Punto de Fisión

Dragolandia

Dragolandia
El escritor Fernando Sánchez Dragó, durante un acto de Vox en 2020.
Ricardo Rubio / Europa Press
(Foto de ARCHIVO)

En uno de los azulejos de su casa de Castilfrío de la Sierra, Fernando Sánchez Dragó se definía ante todo como escritor y viajero, y advertía que cualquier otro adjetivo que le adjudicasen sería "falso, anecdótico, casual, pasajero". Sin embargo, lo que se recuerda de él, pese al medio centenar de libros publicados, es el personaje, un personaje que fue construyendo a lo largo de su vida a base de polémicas y contradicciones, de decir un día una cosa y al otro la contraria, de meterse en todos los charcos, de ponerse siempre el mundo por montera, que era el título del programa de radio con el que ganó un premio Ondas y que tan bien definía ese ego monumental que no cabía en una plaza de toros. Una vez dije que con todo lo que había leído, viajado y visto, podía haber sido una enciclopedia viviente, pero Dragó era incapaz de apartarse de la contemplación de su propio ombligo, un estorbo que hacía que las novelas se le transmutasen en libros de memorias. En la primera que escribió, Eldorado, a los veintitantos años, y que publicó tiempo después, ya advertía que no había inventado nada. Exageraba, por supuesto.
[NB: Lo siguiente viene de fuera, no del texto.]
(* ===== verification/Metrics.v ===== *)
(** Counters: [src/pkg/util/metric/counter.go] (32 bits), [date_counter.go] (one 64-bit
    count per day), and the statistics of the server, [src/pkg/metrics/mem/server.go]. *)
From Stdlib Require Import ZArith Lia.
From stdpp Require Import base gmap strings list.
From S2P Require Import Prelude.
Local Open Scope string_scope.
Local Open Scope list_scope.
Local Open Scope Z_scope.

(** ** [StandardCounter]: atomic additions on an int32 *)

Definition counter_Inc (n c : Z) : Z := wrap32 (c + n).
Definition counter_Dec (n c : Z) : Z := wrap32 (c + wrap32 (- n)).

(** ** [StandardDateCounter] *)

Definition Day : duration := 24 * Hour.

Record DateCounter := mkDateCounter { reserveDays : nat; counts : list Z; lastUpdateDate : time }.

Section date_counter.
(** Midnight of the local day a time lies in: [time.Date(y, m, d, 0, 0, 0, 0, loc)]. *)
Variable midnight : time → time.

Definition newStandardDateCounter (now : time) (n : nat) : DateCounter :=
  mkDateCounter n (replicate n 0) (midnight now).

Definition NewDateCounter (now : time) (reserve : Z) : DateCounter :=
  newStandardDateCounter now (Z.to_nat (if reserve <=? 0 then 1 else reserve)).

(** [int(now.Sub(lastUpdateDate).Hours() / 24)]: the quotient truncated towards zero. *)
Definition days_since (now : time) (c : DateCounter) : Z :=
  Z.quot (time_sub (midnight now) (lastUpdateDate c)) Day.

Definition rotate (now : time) (c : DateCounter) : DateCounter :=
  let days := days_since now c in
  let new :=
    if days <=? 0 then counts c
    else if Z.of_nat (reserveDays c) <=? days then replicate (reserveDays c) 0
    else replicate (Z.to_nat days) 0 ++ take (reserveDays c - Z.to_nat days) (counts c) in
  mkDateCounter (reserveDays c) new (midnight now).

Definition add_today (n : Z) (c : DateCounter) : DateCounter :=
  mkDateCounter (reserveDays c) (alter (λ x, wrap64 (x + n)) 0%nat (counts c)) (lastUpdateDate c).

Definition date_Inc (now : time) (n : Z) (c : DateCounter) : DateCounter := add_today n (rotate now c).
Definition date_Dec (now : time) (n : Z) (c : DateCounter) : DateCounter := add_today (- n) (rotate now c).

Definition TodayCount (now : time) (c : DateCounter) : option Z * DateCounter :=
  let c := rotate now c in (counts c !! 0%nat, c).

(** [make([]int64, lastdays)] panics ([None]) when [lastdays] is negative. *)
Definition GetLastDaysCount (now : time) (lastdays : Z) (c : DateCounter)
    : option (list Z) * DateCounter :=
  let n := Z.min lastdays (Z.of_nat (reserveDays c)) in
  if n <? 0 then (None, c)
  else let c := rotate now c in (Some (take (Z.to_nat n) (counts c)), c).

Definition date_Snapshot (now : time) (c : DateCounter) : DateCounter :=
  mkDateCounter (reserveDays c) (take (reserveDays c) (counts c)) (midnight now).

Definition date_Clear (c : DateCounter) : DateCounter :=
  mkDateCounter (reserveDays c) (replicate (reserveDays c) 0) (lastUpdateDate c).

(** *** The counts are the daily sums *)

(** What was added, with the number of the day it was added on. *)
Abbreviation history := (list (Z * Z)).
Definition daily (h : history) (d : Z) : Z :=
  foldr (λ x s, if fst x =? d then snd x + s else s) 0 h.

(** [c] holds the sums of the days [k], [k - 1], ... *)
Record holds (h : history) (k : Z) (c : DateCounter) : Prop := {
  h_counts : counts c = (λ i, wrap64 (daily h (k - Z.of_nat i))) <$> seq 0 (reserveDays c);
  h_date : lastUpdateDate c = k * Day;
  h_days : ∀ x, x ∈ h → fst x <= k }.

Lemma daily_none h k d : (∀ x, x ∈ h → fst x <= k) → k < d → daily h d = 0.
Proof.
  intros Hh Hd. induction h as [|x h IH]; [done|]. simpl.
  pose proof (Hh x ltac:(set_solver)). rewrite (proj2 (Z.eqb_neq _ _)) by lia.
  apply IH. intros; apply Hh; set_solver.
Qed.

Lemma days_since_exact now k k' h c :
  holds h k c → midnight now = k' * Day → k <= k' → (k' - k) * Day <= int64_max →
  days_since now c = k' - k.
Proof.
  intros Hc Hn Hk Hmax. unfold days_since. rewrite (h_date _ _ _ Hc), Hn.
  assert (0 < Day) as HD by (vm_compute; done).
  rewrite time_sub_small by (unfold int64_min, int64_max in *; nia).
  replace (k' * Day - k * Day) with ((k' - k) * Day) by lia. apply Z.quot_mul. lia.
Qed.

(** Moving on to day [k']. *)
Lemma rotate_holds h k k' now c :
  holds h k c → midnight now = k' * Day → k <= k' → (k' - k) * Day <= int64_max →
  holds h k' (rotate now c).
Proof.
  intros Hc Hn Hk Hmax. unfold rotate. rewrite (days_since_exact now k k' h c) by done.
  split; simpl; [|done|].
  - apply list_eq. intros i. rewrite list_lookup_fmap.
    destruct (decide (i < reserveDays c)%nat) as [Hi|Hi]; cycle 1.
    { rewrite (lookup_ge_None_2 (seq _ _)) by (rewrite length_seq; lia). simpl.
      apply lookup_ge_None_2. pose proof (f_equal length (h_counts _ _ _ Hc)) as Hl.
      rewrite length_fmap, length_seq in Hl.
      repeat case_match; rewrite ?length_app, ?length_replicate, ?length_take; lia. }
    rewrite lookup_seq_lt by done. simpl.
    destruct (Z.leb_spec (k' - k) 0) as [Hz|Hz].
    { assert (k' = k) as -> by lia. rewrite (h_counts _ _ _ Hc), list_lookup_fmap, lookup_seq_lt by done. done. }
    destruct (Z.leb_spec (Z.of_nat (reserveDays c)) (k' - k)) as [Hbig|Hsmall].
    { rewrite lookup_replicate_2 by done. f_equal.
      rewrite (daily_none h k) by (try apply Hc; lia). done. }
    destruct (decide (i < Z.to_nat (k' - k))%nat) as [Hlt|Hge].
    + rewrite lookup_app_l by (rewrite length_replicate; lia). rewrite lookup_replicate_2 by lia.
      f_equal. rewrite (daily_none h k) by (try apply Hc; lia). done.
    + rewrite lookup_app_r by (rewrite length_replicate; lia). rewrite length_replicate.
      rewrite lookup_take_lt by lia. rewrite (h_counts _ _ _ Hc), list_lookup_fmap, lookup_seq_lt by lia.
      simpl. do 3 f_equal. lia.
  - intros x Hx. pose proof (h_days _ _ _ Hc x Hx). lia.
Qed.

(** On the day of the last update nothing moves. *)
Lemma rotate_same now c :
  days_since now c = 0 → rotate now c = mkDateCounter (reserveDays c) (counts c) (midnight now).
Proof. intros H. unfold rotate. by rewrite H. Qed.

Lemma add_today_holds h k n c :
  holds h k c → holds ((k, n) :: h) k (add_today n c).
Proof.
  intros Hc. split; simpl; [|apply Hc|].
  - rewrite (h_counts _ _ _ Hc). apply list_eq. intros i.
    rewrite list_lookup_alter. case_decide as Hi.
    + subst i. destruct (reserveDays c) as [|m]; [done|]. cbn [seq fmap list_fmap lookup list_lookup option_fmap option_map].
      f_equal. replace (k - Z.of_nat 0) with k by lia. cbn [daily foldr fst snd]. rewrite Z.eqb_refl.
      unfold wrap64. rewrite wrap_add_l. f_equal. unfold daily. lia.
    + rewrite !list_lookup_fmap. destruct (seq 0 (reserveDays c) !! i) as [j|] eqn:Hj; [|done].
      apply lookup_seq in Hj as [-> _]. simpl. rewrite (proj2 (Z.eqb_neq _ _)) by lia. done.
  - intros x [->|Hx]%elem_of_cons; [simpl; lia|]. by apply (h_days _ _ _ Hc).
Qed.

(** An increment, a decrement, or only a read, at a time. *)
Inductive dop := DInc (now : time) (n : Z) | DDec (now : time) (n : Z) | DRead (now : time).
Definition dop_time (o : dop) : time := match o with DInc t _ | DDec t _ | DRead t => t end.
Definition run_dop (c : DateCounter) (o : dop) : DateCounter :=
  match o with
  | DInc t n => date_Inc t n c
  | DDec t n => date_Dec t n c
  | DRead t => snd (TodayCount t c)
  end.

(** The history of a run, newest first; [day_no] numbers the days. *)
Definition entry (day_no : time → Z) (o : dop) : history :=
  match o with DInc t n => [(day_no t, n)] | DDec t n => [(day_no t, - n)] | DRead _ => [] end.

(** Times go forward, from day [k] on, and stay in the range of a duration. *)
Fixpoint forward (day_no : time → Z) (k : Z) (ops : list dop) : Prop :=
  match ops with
  | [] => True
  | o :: ops => k <= day_no (dop_time o) ∧ (day_no (dop_time o) - k) * Day <= int64_max ∧
                forward day_no (day_no (dop_time o)) ops
  end.

Definition last_day (day_no : time → Z) (k : Z) (ops : list dop) : Z :=
  foldl (λ _ o, day_no (dop_time o)) k ops.

Lemma run_holds day_no ops h k c :
  (∀ t, midnight t = day_no t * Day) → holds h k c → forward day_no k ops →
  holds (rev (ops ≫= entry day_no) ++ h) (last_day day_no k ops) (foldl run_dop c ops).
Proof.
  intros Hm. revert h k c. induction ops as [|o ops IH]; intros h k c Hc Hf; [done|].
  simpl in Hf. destruct Hf as (Hk & Hmax & Hf).
  assert (holds (rev (entry day_no o) ++ h) (day_no (dop_time o)) (run_dop c o)) as Hc'.
  { destruct o as [t n|t n|t]; simpl in *; [apply add_today_holds..|]; by eapply rotate_holds. }
  specialize (IH _ _ _ Hc' Hf). simpl. rewrite rev_app_distr, <- app_assoc. exact IH.
Qed.

Lemma daily_app a b d : daily (a ++ b) d = daily a d + daily b d.
Proof. unfold daily. induction a as [|x a IH]; simpl; [lia|]. case_match; lia. Qed.

Lemma daily_rev h d : daily (rev h) d = daily h d.
Proof.
  induction h as [|x h IH]; [done|]. cbn [rev]. rewrite daily_app, IH.
  unfold daily. simpl. case_match; lia.
Qed.

Lemma run_reserve ops c : reserveDays (foldl run_dop c ops) = reserveDays c.
Proof. revert c. induction ops as [|o ops IH]; intros c; [done|]. simpl. rewrite IH. by destruct o. Qed.

Lemma new_holds day_no start reserve :
  midnight start = day_no start * Day → 0 < reserve →
  holds [] (day_no start) (NewDateCounter start reserve).
Proof.
  intros Hm Hr. unfold NewDateCounter. rewrite (proj2 (Z.leb_gt _ _)) by lia.
  split; simpl; [|done|intros x Hx; by apply not_elem_of_nil in Hx].
  apply replicate_as_elem_of. split; [by rewrite length_fmap, length_seq|].
  intros x (i & -> & _)%list_elem_of_fmap. done.
Qed.

(** Where every day has 24 hours, the counters are exact: after any sequence of
    increments, decrements and reads with times that go forward, the counts of the last
    days are, day by day, the sums of what was added on those days, at 64 bits. *)
Theorem date_counter_exact day_no start reserve ops now lastdays :
  (∀ t, midnight t = day_no t * Day) → 0 < reserve → 0 <= lastdays →
  forward day_no (day_no start) (ops ++ [DRead now]) →
  fst (GetLastDaysCount now lastdays (foldl run_dop (NewDateCounter start reserve) ops)) =
  Some ((λ i, wrap64 (daily (ops ≫= entry day_no) (day_no now - Z.of_nat i)))
    <$> seq 0 (Z.to_nat (Z.min lastdays reserve))).
Proof.
  intros Hm Hr Hld Hf.
  pose proof (run_holds day_no _ _ _ _ Hm (new_holds day_no start reserve (Hm start) Hr) Hf) as H.
  unfold last_day in H. rewrite !foldl_app, bind_app in H.
  cbn [foldl run_dop mbind list_bind entry dop_time TodayCount snd] in H. rewrite !app_nil_r in H.
  set (c := foldl run_dop (NewDateCounter start reserve) ops) in *.
  assert (reserveDays c = Z.to_nat reserve) as Hrc.
  { unfold c. rewrite run_reserve. unfold NewDateCounter. by rewrite (proj2 (Z.leb_gt _ _)) by lia. }
  unfold GetLastDaysCount. rewrite Hrc, Z2Nat.id by lia. rewrite (proj2 (Z.ltb_ge _ _)) by lia.
  cbn [fst]. f_equal. rewrite (h_counts _ _ _ H). cbn [rotate reserveDays]. rewrite Hrc.
  rewrite <- fmap_take, take_seq, Nat.min_l by lia. apply list_fmap_ext. intros i j _. by rewrite daily_rev.
Qed.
Tuvo la amabilidad de invitarme a su programa Negro sobre blanco, una de las últimas ediciones, con motivo de la publicación de mi primera novela, y allí asistí en directo esa manía suya por colocarse en el centro de la escena. Me citó el verso de Rilke que yo había puesto de epígrafe de Nanga Parbat ("porque lo bello no es más que el comienzo de lo terrible") y me dijo que él también había usado otro verso de Rilke en su primera novela: "Una cosa es cantar al amor y otro a ese escondido dios fluvial de la sangre". "Y culpable" le corregí yo. Fernando se llevó el bolígrafo a la boca, un gesto muy característico, sonriendo al ver que aquel novato se atrevía a corregirle. "Escondido y culpable dios fluvial de la sangre", dije. "Ese es el verso completo".

No obstante, era un entrevistador de primera clase y, cuando tenía enfrente a un verdadero gigante de las letras (Gonzalo Torrente Ballester, Augusto Monterroso, Kenzaburo Oé), lo exprimía al máximo, con una sutileza y una profundidad que recordaban las inmersiones a fondo de Soler Serrano. Es verdad que luego perdía el tiempo preguntando por sus lecturas a alguien tan poco literario como José Mari Aznar, pero probablemente, aparte de hacer la pelota, estaba intentando repetir aquel momento glorioso en que Arrabal se levantó en mitad de una tertulia, borracho perdido, y proclamó la llegada del milenarismo. Una noche lo intentó con el propio Arrabal, con Luis Alberto de Cuenca, con Montero Glez y conmigo, y nos invitó a perpetrar una guerra de tartazos de nata, a ver si lograba remontar los índices de audiencia. Los mejores momentos televisivos, sin embargo, suelen ser improvisados y Dragó consiguió una especie de bumerán el día en que le tiró de la lengua a Cela confesándole que a él Günter Grass no le parecía digno de un Premio Nobel. Cela lo miró con cachondeo y dijo: "De lobo a lobo no se tira bocao".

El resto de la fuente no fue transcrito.